(** * cooDb: a Bitcask-style key-value store

    A shallow embedding of the storage core of the repository
    (src/coodb: data/log_record.py, data/data_file.py, fio/io_manager.py,
    batch.py, db.py, and the strings of redis/types.py) together with
    the properties of the specification that were checked against it
    and further properties of the code.

    Conventions.  Python [bytes]/[bytearray] values are [list byte]; Python
    integers are [Z]; a function that may raise returns [result]; an
    [Optional] return is an [option].  Files are their byte contents. *)

From Stdlib Require Import ZArith List Lia Strings.Byte Strings.String Strings.Ascii.
From Stdlib Require Import DecimalString DecimalZ DecimalN.
From stdpp Require Import gmap list strings sorting.

Open Scope Z_scope.

(* ================================================================== *)
(** * Part I: the embedding                                            *)
(* ================================================================== *)

(** ** Exceptions and results *)

Inductive exn : Type :=
  | StructError          (* struct.error *)
  | ValueError
  | AttributeError
  | IndexError
  | IOError
  | TypeError
  | ErrKeyIsEmpty
  | ErrDatabaseClosed
  | ErrBatchClosed
  | ErrDataFileNotFound
  | ErrDatabaseIsUsing.

Inductive result (A : Type) : Type :=
  | Ok (a : A)
  | Raise (e : exn).
Arguments Ok {A} a.
Arguments Raise {A} e.

Definition rbind {A B} (m : result A) (k : A -> result B) : result B :=
  match m with
  | Ok a => k a
  | Raise e => Raise e
  end.

Notation "'do' x <- m ; k" := (rbind m (fun x => k))
  (at level 10, x pattern, m at level 100, k at level 200).

Definition is_ok {A} (m : result A) : bool :=
  match m with Ok _ => true | Raise _ => false end.

(** ** Bytes *)

Abbreviation bytes := (list byte).

(** [len(b)] *)
Definition len {A} (l : list A) : Z := Z.of_nat (length l).

Definition byte_val (b : byte) : Z := Z.of_N (Byte.to_N b).

Definition byte_of (z : Z) : byte :=
  match Byte.of_N (Z.to_N z) with
  | Some b => b
  | None => x00
  end.

(** [bytearray(n)]: [n] zero bytes. *)
Definition bytearray (n : Z) : bytes := replicate (Z.to_nat n) x00.
(* ===== verification/Prelude.v ===== *)
(** Verification of NSTU, a classroom and exam management system for Windows
    (C++, under src/).

    * The program and its parts

    A teacher's server manages student clients over a local network.  A client
    opens a TCP connection, proves itself in a mutual handshake
    (client_handshake, server_handshake), and then exchanges numbered, protected
    commands over an AuthenticatedControlChannel.  The commands carry the
    messages of control_messages, exam_control, exam_sync and exam_telemetry.
    During an exam a client gates its network through the Windows Filtering
    Platform, queues every answer in an encrypted outbox before sending it, and
    the server appends every answer to a crash-safe journal before
    acknowledging it.  Teacher screens travel as authenticated UDP video
    fragments.

    * Files, in dependency order

    Prelude          bytes, machine integers, lists, finite maps in key order;
                     the tactics and hint databases used everywhere.
    Wire, Codec      little-endian reads and writes, the decoder monads, and the
                     class of exact codecs that every message type instantiates.
    Utf8             the three UTF-8 validators against one reference encoding.
    Protocol         common/src/protocol.cpp: headers, TCP frames, the parser.
    Auth             common/src/auth.cpp: proofs, tags, sequence guard, replay
                     protector.
    ControlChannel   common/src/control_channel.cpp: the HMAC and AES-GCM
                     envelopes behind one interface (Protection), sockets behind
                     another (Socket, SocketLaws), the channel.
    Handshake        the two handshakes of the same file, over those sockets.
    RateLimiter      common/src/rate_limiter.cpp.
    KeyStore         common/src/key_store.cpp and keyring.cpp.
    ExamSync, ExamControl, ExamTelemetry, ExamAuth, ControlMessages, WakeOnLan
                     the message codecs of the sources of the same names, and the
                     instructor tickets of exam_auth.cpp.
    AnswerOutbox, AnswerJournal
                     the two classes of common/src/answer_journal.cpp: the
                     client's queue of unacknowledged answers and the server's
                     append-only journal.
    Delivery         the server's answer handler (server/src/control_plane.cpp) and
                     the client's acknowledgement handler (client/service/main.cpp)
                     composed with both, as runs of one system.
    ClientRegistry   server/src/client_registry.cpp, with the exam start gate.
    WfpAllowlist     common/src/wfp_allowlist.cpp: the firewall policy.
    ExamLockdown, OriginResolver
                     client/src/exam_lockdown_controller.cpp: when the policy is
                     in force, and which addresses it lets through.  The
                     controller is proved against an interface (FirewallSeam)
                     that WfpAllowlist implements, of which nothing is assumed:
                     what is followed is what the firewall was told.
    UrlValidation    common/src/url_validation.cpp.
    PacketLoss, FrameReassembler, VideoTransport
                     the video path: packet_loss.cpp, frame_reassembler.cpp and
                     video_transport.cpp.
    Json, UpdateManifest
                     the pieces the JSON readers share; signed update manifests
                     of common/src/update_manifest.cpp.
    StagingRecord, UpdateStaging
                     common/src/update_staging.cpp: the staging record's emitter
                     and strict reader; the controller, over a disk whose calls
                     fail, throw or stop the machine, and which a power loss
                     may damage.
    PublicText       common/src/telemetry.cpp: the filter of public text.
    AuditLog, AuditUpload
                     common/src/audit.cpp with the handlers of its two messages;
                     runs of a client, a server and a failing sink.
    Pairing, Enrollment, Discovery, DiscoveryRuns
                     common/src/pairing.cpp (messages, transcript, secrets, key
                     agreement), enrollment.cpp and discovery.cpp; what a client
                     that listens and probes comes to believe.
    ServerState, PairingServer, ServerConnection, ServerRuns, PairingRuns
                     server/src/control_plane.cpp: the state under its locks, the
                     pairing handlers, the stages of a connection and the command
                     dispatch; runs of them with interleaved operator calls.
    PairingClient, PairingSession
                     client/src/client_pairing.cpp: one exchange with a server,
                     with the student's and the operator's waits as scripts of
                     what the outside answers; both ends of a pairing composed.
    ServerExams, ExamRuns
                     the exams of control_plane.cpp: launch, start, begin, stop,
                     the evidence that authorizes them; runs of the whole server.
    ExamGrader       server/src/exam_grader.cpp: answer keys, grading, reviews.
    FileDistribution, FileReception, RemoteActions, FileTransfer
                     common/src/file_distribution.cpp; the client's receive session
                     (client/service/main.cpp) over a file system whose calls fail;
                     the operator's roles and remote actions of control_plane.cpp;
                     a file from one end to the other.
    MaintenanceIntent
                     common/src/maintenance_intent.cpp: the administrator's signed
                     orders, their replay protector and the decision on them.
    AgentProtocol    client/src/agent_protocol.cpp: the messages of the pipe between
                     service and agent, their transport, the agent's queue and its
                     flush (client/agent/main.cpp).

    * How the code is modelled

    Definitions keep the source's names and its order of tests and effects.  A
    w-bit unsigned integer is a Z in range (u8 .. u64), arithmetic that can wrap
    is written with wrap32/wrap64; enums that are cast from the wire are raw
    integers, closed enums are inductive types.  A std::map is a gmap, iterated in
    key order where the source iterates; the iteration order of unordered maps is
    a parameter.  A fallible function returns an option or a result; stateful
    methods take and return the object's state.  Code under a mutex is one atomic
    step; a method that releases its mutex on the way (the controller's disarm) is
    several, between which other calls may come.

    What is not in src/ is a parameter: HMAC-SHA-256, SHA-256, AES-GCM and DPAPI
    of Windows, file-system and socket calls with their outcomes, the clock, the
    random generator, DNS and the filtering engine.  Where a theorem needs more of
    them than their results, a class states the documented behaviour
    (AesGcmLaws, SocketLaws, WfpEngineLaws, ...) and an example implements it.

    Recursion is structural where the code allows it.  Fuel is used for loops
    over a buffer, and is the buffer's length or one more, each turn consuming at
    least one byte (feed_loop, receive_exact, recover, valid_labels,
    control_characters), or the size of the map that a turn shrinks (trim_loop);
    the theorems about these loops hold for that fuel without assuming that the
    loop ends.

    * What the theorems show

    Delivery: over any run, the durable queue holds exactly the accepted answers
    that no acknowledgement has covered, and an answer is in the journal before it
    is acknowledged, across crashes; so none is lost between the two
    (AnswerOutbox, AnswerJournal, Delivery).  Lockdown: the firewall is told to
    enforce only the allowlist of an accepted arm and is told to clear in time,
    also when calls come while a disarm clears; an engine that accepts the filters
    permits exactly the resolved addresses, where their weight 20 is above the
    documented limit of 15; an exam starts only on live evidence (ExamLockdown,
    WfpAllowlist, OriginResolver, ClientRegistry).
    Channel: handshakes complete and authenticate both ends, messages given to a
    MAC are unambiguous, replays are refused, and a channel is a FIFO
    (Handshake, Auth, ControlChannel).  Framing and codecs: parsing does not depend
    on segmentation, every codec is exact, validators accept exactly the reference
    language (Protocol, the message files, Utf8, UrlValidation).  Video: frames are
    reassembled exactly, with bounded memory and exact loss accounting.  Keys:
    rotation and revocation are final until a replacement of the whole store,
    persistence restores it, brute force is blocked (KeyStore, RateLimiter).
    Updates: an accepted manifest was signed by the release key and is not older,
    or the signer's text and its own are a collision of SHA-256; what is installed
    is what was offered, as long as no chunk is lost unseen and a power loss spares
    the package, which the code does not ensure; the previous installation survives
    one application (UpdateManifest, StagingRecord, UpdateStaging).
    Diagnostics: filtered text is free of secrets and addresses, and every audit
    record is spooled, dropped and counted, or written, and goes out in chunks that
    could not be longer (PublicText, AuditUpload, AuditLog).
    Classroom: a connected client has proved its key, a superseded connection does
    nothing more, a running exam was admitted and begin_exam begins it once,
    though a raw begin command is not refused (ServerRuns, ExamRuns).  Pairing: an approval needs a request that was shown and confirmed,
    the table of requests is bounded, the client confirms only for its student,
    and both ends end with one key; a client takes only servers that hold the key,
    at a time its own clock confirms
    (PairingRuns, PairingClient, PairingSession, DiscoveryRuns).
    Grading: a grade is the sum of its items through every review (ExamGrader).
    Files: what is reported received was announced, in order, complete and of the
    announced digest; the two ends agree on files of every size, but the call
    succeeds only up to 65492 bytes, a longer chunk being no command any more
    (FileReception, FileTransfer).
    Maintenance: over any sequence of decisions, the orders carried out are exactly
    the administrator's fresh ones (MaintenanceIntent).
    Agent: messages reach the service in order, once each, and telemetry displaces
    none of them (AgentProtocol).

    * Not modelled

    Windows user interface, services, sockets, threads and process management
    (server/app, client/agent, client/service, exam_host, network, iocp_dispatcher,
    named_pipe, setup): they are calls to the Windows API with little logic of
    their own.  Screen capture and video coding.  The exam pages in JavaScript.
    Wiping of key memory that is not read again, and log texts.
    Of the control plane: its start and its dispatcher threads, the telemetry
    worker with its batches, and state requests.  The machine
    identity and the room seed of client_pairing.cpp, which are registry reads.
    Not yet modelled: the telemetry outbox, journal and service, room profiles,
    the sealed export, the roster and the exam bridge. *)

From Stdlib Require Export ZArith Lia.
From Stdlib Require Strings.Byte.
From stdpp Require Export prelude gmap sorting strings.
(** ** Well-formed values: every field fits its type *)

Definition wf_envelope (e : CommandEnvelope) : Prop :=
  u16 (ce_version e) /\ u16 (ce_type e) /\ u32 (ce_payload_bytes e) /\
  u64 (ce_request_id e).

Definition wf_preamble (p : ConnectionPreamble) : Prop :=
  u16 (cp_version p) /\ u8 (cp_role p) /\ u8 (cp_flags p) /\
  u16 (cp_preamble_bytes p) /\ u16 (cp_reserved p) /\ u32 (cp_key_id p) /\
  length (cp_identity p) = 16%nat.

Definition wf_video_header (h : VideoPacketHeader) : Prop :=
  u16 (vh_version h) /\ u16 (vh_flags h) /\ u32 (vh_stream_id h) /\
  u64 (vh_packet_sequence h) /\ u64 (vh_frame_id h) /\ u16 (vh_fragment_index h) /\
  u16 (vh_fragment_count h) /\ u32 (vh_payload_bytes h) /\
  u64 (vh_capture_time_100ns h).

(** What [decode_video_header] requires of a header beyond its types. *)
Definition valid_video_header (h : VideoPacketHeader) : Prop :=
  wf_video_header h /\ vh_version h = kVideoVersion /\
  vh_fragment_index h < vh_fragment_count h.

(** A client names itself and its key; a server or diagnostic peer must not. *)
Definition admissible_preamble (p : ConnectionPreamble) : Prop :=
  wf_preamble p /\ cp_version p = kCommandVersion /\
  cp_preamble_bytes p = kConnectionPreambleBytes /\ cp_reserved p = 0 /\
  ((cp_role p = role_client /\ any_nonzero (cp_identity p) = true /\ cp_key_id p <> 0) \/
   ((cp_role p = role_server \/ cp_role p = role_diagnostic) /\
    any_nonzero (cp_identity p) = false /\ cp_key_id p = 0)).
Record ReplayProtector := mkReplay {
  rp_capacity : Z;
  rp_maximum_clock_skew : Z;
  rp_entries : list ReplayEntry;
  rp_keys : gset bytes
}.

Definition replay_create (capacity maximum_clock_skew : Z) : ReplayProtector :=
  mkReplay (Z.max capacity 1) (Z.max maximum_clock_skew 1) [] ∅.

Definition replay_key (hello : AuthHello) : bytes :=
  ah_client_id hello ++ ah_client_nonce hello.

(** [while (!entries_.empty() && entries_.front().expires_at < now)]. *)
Fixpoint evict_expired (now : Z) (entries : list ReplayEntry) (keys : gset bytes)
    : list ReplayEntry * gset bytes :=
  match entries with
  | [] => ([], keys)
  | front :: rest =>
      if re_expires_at front <? now
      then evict_expired now rest (keys ∖ {[re_key front]})
      else (entries, keys)
  end.

(** [while (entries_.size() >= capacity_)]. *)
Fixpoint evict_oldest (capacity : Z) (entries : list ReplayEntry) (keys : gset bytes)
    : list ReplayEntry * gset bytes :=
  match entries with
  | [] => ([], keys)
  | front :: rest =>
      if len entries >=? capacity
      then evict_oldest capacity rest (keys ∖ {[re_key front]})
      else (entries, keys)
  end.

Definition clock_difference (a b : Z) : Z := if a >? b then a - b else b - a.

Definition replay_expiry (s : ReplayProtector) (hello : AuthHello) (now : Z) : Z :=
  let expiry_base := Z.max now (ah_unix_time_seconds hello) in
  if rp_maximum_clock_skew s >? u64_max - expiry_base then u64_max
  else expiry_base + rp_maximum_clock_skew s.

Definition replay_accept (s : ReplayProtector) (hello : AuthHello)
    (now_unix_seconds : Z) : bool * ReplayProtector :=
  if negb (validate_auth_hello hello) then (false, s)
  else if clock_difference (ah_unix_time_seconds hello) now_unix_seconds
            >? rp_maximum_clock_skew s then (false, s)
  else
    let key := replay_key hello in
    let '(entries, keys) := evict_expired now_unix_seconds (rp_entries s) (rp_keys s) in
    if bool_decide (key ∈ keys)
    then (false, mkReplay (rp_capacity s) (rp_maximum_clock_skew s) entries keys)
    else
      let '(entries', keys') := evict_oldest (rp_capacity s) entries keys in
      (true, mkReplay (rp_capacity s) (rp_maximum_clock_skew s)
               (entries' ++ [mkReplayEntry key (replay_expiry s hello now_unix_seconds)])
               (keys' ∪ {[key]})).

Definition replay_clear (s : ReplayProtector) : ReplayProtector :=
  mkReplay (rp_capacity s) (rp_maximum_clock_skew s) [] ∅.

(** ** Message codecs *)

Lemma len_encode_auth_hello h : wf_hello h -> len (encode_auth_hello h) = kAuthHelloBytes.
Proof.
  intros (H1 & H2 & _). unfold encode_auth_hello. autorewrite with wire.
  unfold len, kAuthHelloBytes. lia.
Qed.

Lemma len_encode_auth_challenge c :
  wf_challenge c -> len (encode_auth_challenge c) = kAuthChallengeBytes.
Proof.
  intros (H1 & _). unfold encode_auth_challenge. autorewrite with wire.
  unfold len, kAuthChallengeBytes. lia.
Qed.

#[export] Program Instance auth_hello_codec : Codec AuthHello := {|
  encode := encode_auth_hello; decode := decode_auth_hello; valid := wf_hello |}.
Next Obligation.
  intros h Hh. pose proof (len_encode_auth_hello h Hh) as Hl.
  destruct Hh as (H1 & H2 & H3 & H4). unfold decode_auth_hello, run_reader.
  rewrite Hl. cbn -[rbind read_bytes read_le]. unfold encode_auth_hello.
  reader_run. by destruct h.
Qed.
Next Obligation.
  intros w h. unfold decode_auth_hello.
  destruct (Z.eqb_spec (len w) kAuthHelloBytes) as [Hl|]; [cbn [negb]|done].
  intros H. reader_inv. unfold kAuthHelloBytes in Hl. no_rest.
  split; [fields|]. cbn. by rewrite app_nil_r.
Qed.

• Your goal
Restate word for word the entries above, starting at the line with "on segmentation, every" and ending at the line with "could not be", inclusive, and no others.

• Answer space
    on segmentation, every codec is exact, validators accept exactly the reference
    language (Protocol, the message files, Utf8, UrlValidation).  Video: frames are
    reassembled exactly, with bounded memory and exact loss accounting.  Keys:
    rotation and revocation are final until a replacement of the whole store,
    persistence restores it, brute force is blocked (KeyStore, RateLimiter).
    Updates: an accepted manifest was signed by the release key and is not older,
    or the signer's text and its own are a collision of SHA-256; what is installed
    is what was offered, as long as no chunk is lost unseen and a power loss spares
    the package, which the code does not ensure; the previous installation survives
    one application (UpdateManifest, StagingRecord, UpdateStaging).
    Diagnostics: filtered text is free of secrets and addresses, and every audit
    record is spooled, dropped and counted, or written, and goes out in chunks that
    could not be longer (PublicText, AuditUpload, AuditLog).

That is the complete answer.